Nach Forderung der Kassen

Gesundheitsministerium lässt Risikostrukturausgleich überprüfen

Viele gesetzliche Krankenkassen haben in den vergangenen Monaten eine Überprüfung des morbiditätsorientierten Risikostrukturausgleichs (Morbi-RSA) gefordert. Nun scheint die Politik deren Appelle erhört zu haben: Das Gesundheitsministerium hat das Bundesversicherungsamt damit beauftragt, den Morbi-RSA, eine Art Finanzausgleich unter den gesetzlichen Krankenkassen, unter die Lupe zu nehmen.
© dpa/picture alliance
Das Schild des Bundesgesundheitsministeriums in Berlin: Bis zum 30. September 2017 soll eine Überprüfung des Risikostrukturausgleichs stattfinden.

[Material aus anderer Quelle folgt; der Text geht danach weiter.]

(** * conway-on-site: the notebook state manager and the file endpoint

    A shallow embedding of

    - [src/lib/contexts/notebook-context.tsx]: the React provider holding the
      current notebook, with [selectBlock], [updateBlock] and [createBlock];
    - [src/app/api/files/[...path]/route.ts]: the [GET] and [DELETE] handlers
      of the file endpoint.

    JavaScript exceptions are an explicit [outcome]; the React state, the
    console and the requests sent to the server are threaded through a small
    state-and-error monad. *)

From stdpp Require Import base numbers list strings sorting.

Local Open Scope Z_scope.

(** ** Exceptions and effects *)

(** A thrown JavaScript [Error], reduced to its message. *)
Record Error : Type := mkError { message : string }.

Inductive outcome (A : Type) : Type :=
| Returns (a : A)
| Throws (e : Error).
Arguments Returns {A} a.
Arguments Throws {A} e.

(** Computations over a store [S] that either return or throw. A rejected
    promise of an [async] function is a [Throws]. *)
Definition M (S A : Type) : Type := S → outcome A * S.

Section effects.
Context {S : Type}.

Definition ret {A} (a : A) : M S A := λ s, (Returns a, s).

Definition bind {A B} (c : M S A) (k : A → M S B) : M S B :=
    λ s, match c s with
         | (Returns a, s') => k a s'
         | (Throws e, s') => (Throws e, s')
         end.

Definition throw {A} (e : Error) : M S A := λ s, (Throws e, s).

  (** [try { body } catch (error) { handler }] *)
Definition tryCatch {A} (body : M S A) (handler : Error → M S A) : M S A :=
    λ s, match body s with
         | (Returns a, s') => (Returns a, s')
         | (Throws e, s') => handler e s'
         end.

Das Bundesgesundheitsministerium (BMG) hat das Bundesversicherungsamt (BVA) damit beauftragt, den morbiditätsorientierten Risikostrukturaus­gleich (Morbi-RSA) bis zum 30. September 2017 neu zu bewerten. Das berichtet das Ärzteblatt.

Der wissenschaftliche Beirat des BVA hat demnach den Auftrag erhalten, „in einem Sondergutachten die Wirkungen des Morbi-RSA zu überprüfen sowie die Folgen relevanter Vorschläge zur Veränderung des Morbi-RSA empirisch abzuschätzen“, zitiert die Ärzte-Zeitung aus dem BMG-Erlass sowie dem Schreiben des BVA an den GKV-Spitzenverband, welche der Zeitung vorliegen sollen.

Viele gesetzliche Krankenkassen hatten über mehrere Monate hinweg eine solche Überprüfung von der Bundesregierung gefordert. Nur die Kassen des AOK-Systems hielten sich dabei eher zurück. Möglicher Grund dafür: Laut anderer Kassen profitieren die AOK-Kassen hauptsächlich vom derzeitigen Verteilungsmechanismus.

Neben den sieben Mitgliedern des Beirats werden außerdem weitere Experten bei der Evaluierung helfen, alles unter der Leitung des Gesundheitsökonomen Jürgen Wasem.